[Items from a dataset]
--------------------------------------------------

(* ===== verification/UsageShipper.v ===== *)
(** * UsageShipper: delivery of usage evidence to the ingest service

    Models [src/agent_gateway/usage_shipper.py] on top of [UsageOutbox]: of
    [CommercialUsageIngestClient] the checks of [send_batch] and
    [_validate_response]; of [CommercialUsageShipper] [run_once] with
    [_deliver_rows], which halves a batch the service refuses, and [_retry].
    What the service answers is an oracle; between a request and its answer any
    other process may use the outbox. Signing, HTTP and metrics are not
    modelled; the randomised back-off is an oracle. The second client and
    shipper, for reports, have the same shape and are not modelled. *)
From S2P Require Import Prelude Wire UsageOutbox.
Import UsageOutbox.

Module UsageShipper.

Inductive acceptance_status := as_accepted | as_duplicate | as_conflict | as_rejected_retryable | as_rejected_terminal.
#[global] Instance acceptance_status_eq : EqDecision acceptance_status.
Proof. solve_decision. Defined.
Definition status_text (s : acceptance_status) : str :=
  match s with
  | as_accepted => u "accepted" | as_duplicate => u "duplicate" | as_conflict => u "conflict"
  | as_rejected_retryable => u "rejected_retryable" | as_rejected_terminal => u "rejected_terminal"
  end.
Definition all_statuses : list acceptance_status :=
  [as_accepted; as_duplicate; as_conflict; as_rejected_retryable; as_rejected_terminal].
Definition parse_acceptance (t : str) : option acceptance_status := head (filter (fun s => status_text s = t) all_statuses).

Record UsageAcceptance := mkAcceptance {
  ac_environment : str;
  ac_source_event_id : str;
  ac_status : acceptance_status;
  ac_canonical_event_id : option str;
  ac_reason_code : option str
}.
Definition ac_identity (a : UsageAcceptance) : str * str := (ac_environment a, ac_source_event_id a).

(** How a send fails: refused for good, an answer that cannot be used, anything
    else. *)
Inductive sender_error := PermanentDelivery | ResponseError | DeliveryFailed.

Section client.
Context {env : UsageEnv}.

(** [item.get(k)], where a string or nothing is expected. *)
Definition optional_text (k : str) (d : list (str * json)) : option (option str) :=
  match py_get k d with JNull => Some None | JStr s => Some (Some s) | _ => None end.

(** One result of the answer. *)
Definition validate_item (expected observed : list (str * str)) (item : json) : option UsageAcceptance :=
  match item with
  | JDict d =>
    let identity := (text_field (u "environment") d, text_field (u "source_event_id") d) in
    status ← parse_acceptance (text_field (u "status") d);
    if negb (bool_decide (identity ∈ expected)) || bool_decide (identity ∈ observed) then None
    else
      canonical ← optional_text (u "canonical_event_id") d;
      reason ← optional_text (u "reason_code") d;
      if bool_decide (status ∈ [as_accepted; as_duplicate]) && bool_decide (py_strip (default [] canonical) = [])
      then None else Some (mkAcceptance identity.1 identity.2 status canonical reason)
  | _ => None
  end.
Fixpoint validate_items (expected observed : list (str * str)) (items : list json) : option (list UsageAcceptance) :=
  match items with
  | [] => if forallb (fun i => bool_decide (i ∈ observed)) expected then Some [] else None
  | item :: rest =>
    a ← validate_item expected observed item;
    l ← validate_items expected (ac_identity a :: observed) rest;
    Some (a :: l)
  end.
(** [_validate_response] *)
Definition validate_response (document : json) (expected : list (str * str)) : outcome sender_error (list UsageAcceptance) :=
  match document with
  | JDict d =>
    match py_get (u "results") d with
    | JList items => match validate_items expected [] items with Some l => Ret l | None => Raise ResponseError end
    | _ => Raise ResponseError
    end
  | _ => Raise ResponseError
  end.

(** What the HTTP request gave: no answer, or a status, a body length and the
    body as JSON if it is. *)
Record HttpReply := mkReply { hr_status : Z; hr_length : Z; hr_document : option json }.
Record IngestClient := mkClient { ic_environment : str; ic_max_batch : nat; ic_max_body : Z }.

Fixpoint batch_identities (environment : str) (payloads : list (list (str * json))) : option (list (str * str)) :=
  match payloads with
  | [] => Some []
  | p :: rest =>
    let i := (text_field (u "environment") p, text_field (u "source_event_id") p) in
    if bool_decide (i.2 = []) || negb (bool_decide (i.1 = environment)) then None
    else l ← batch_identities environment rest; Some (i :: l)
  end.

--------------------------------------------------

Exercise goal:
Repeat the data verbatim.

Written answer:
(* ===== verification/UsageShipper.v ===== *)
(** * UsageShipper: delivery of usage evidence to the ingest service

    Models [src/agent_gateway/usage_shipper.py] on top of [UsageOutbox]: of
    [CommercialUsageIngestClient] the checks of [send_batch] and
    [_validate_response]; of [CommercialUsageShipper] [run_once] with
    [_deliver_rows], which halves a batch the service refuses, and [_retry].
    What the service answers is an oracle; between a request and its answer any
    other process may use the outbox. Signing, HTTP and metrics are not
    modelled; the randomised back-off is an oracle. The second client and
    shipper, for reports, have the same shape and are not modelled. *)
From S2P Require Import Prelude Wire UsageOutbox.
Import UsageOutbox.

Module UsageShipper.

Inductive acceptance_status := as_accepted | as_duplicate | as_conflict | as_rejected_retryable | as_rejected_terminal.
#[global] Instance acceptance_status_eq : EqDecision acceptance_status.
Proof. solve_decision. Defined.
Definition status_text (s : acceptance_status) : str :=
  match s with
  | as_accepted => u "accepted" | as_duplicate => u "duplicate" | as_conflict => u "conflict"
  | as_rejected_retryable => u "rejected_retryable" | as_rejected_terminal => u "rejected_terminal"
  end.
Definition all_statuses : list acceptance_status :=
  [as_accepted; as_duplicate; as_conflict; as_rejected_retryable; as_rejected_terminal].
Definition parse_acceptance (t : str) : option acceptance_status := head (filter (fun s => status_text s = t) all_statuses).

Record UsageAcceptance := mkAcceptance {
  ac_environment : str;
  ac_source_event_id : str;
  ac_status : acceptance_status;
  ac_canonical_event_id : option str;
  ac_reason_code : option str
}.
Definition ac_identity (a : UsageAcceptance) : str * str := (ac_environment a, ac_source_event_id a).

(** How a send fails: refused for good, an answer that cannot be used, anything
    else. *)
Inductive sender_error := PermanentDelivery | ResponseError | DeliveryFailed.

Section client.
Context {env : UsageEnv}.

(** [item.get(k)], where a string or nothing is expected. *)
Definition optional_text (k : str) (d : list (str * json)) : option (option str) :=
  match py_get k d with JNull => Some None | JStr s => Some (Some s) | _ => None end.

(** One result of the answer. *)
Definition validate_item (expected observed : list (str * str)) (item : json) : option UsageAcceptance :=
  match item with
  | JDict d =>
    let identity := (text_field (u "environment") d, text_field (u "source_event_id") d) in
    status ← parse_acceptance (text_field (u "status") d);
    if negb (bool_decide (identity ∈ expected)) || bool_decide (identity ∈ observed) then None
    else
      canonical ← optional_text (u "canonical_event_id") d;
      reason ← optional_text (u "reason_code") d;
      if bool_decide (status ∈ [as_accepted; as_duplicate]) && bool_decide (py_strip (default [] canonical) = [])
      then None else Some (mkAcceptance identity.1 identity.2 status canonical reason)
  | _ => None
  end.
Fixpoint validate_items (expected observed : list (str * str)) (items : list json) : option (list UsageAcceptance) :=
  match items with
  | [] => if forallb (fun i => bool_decide (i ∈ observed)) expected then Some [] else None
  | item :: rest =>
    a ← validate_item expected observed item;
    l ← validate_items expected (ac_identity a :: observed) rest;
    Some (a :: l)
  end.
(** [_validate_response] *)
Definition validate_response (document : json) (expected : list (str * str)) : outcome sender_error (list UsageAcceptance) :=
  match document with
  | JDict d =>
    match py_get (u "results") d with
    | JList items => match validate_items expected [] items with Some l => Ret l | None => Raise ResponseError end
    | _ => Raise ResponseError
    end
  | _ => Raise ResponseError
  end.

(** What the HTTP request gave: no answer, or a status, a body length and the
    body as JSON if it is. *)
Record HttpReply := mkReply { hr_status : Z; hr_length : Z; hr_document : option json }.
Record IngestClient := mkClient { ic_environment : str; ic_max_batch : nat; ic_max_body : Z }.

Fixpoint batch_identities (environment : str) (payloads : list (list (str * json))) : option (list (str * str)) :=
  match payloads with
  | [] => Some []
  | p :: rest =>
    let i := (text_field (u "environment") p, text_field (u "source_event_id") p) in
    if bool_decide (i.2 = []) || negb (bool_decide (i.1 = environment)) then None
    else l ← batch_identities environment rest; Some (i :: l)
  end.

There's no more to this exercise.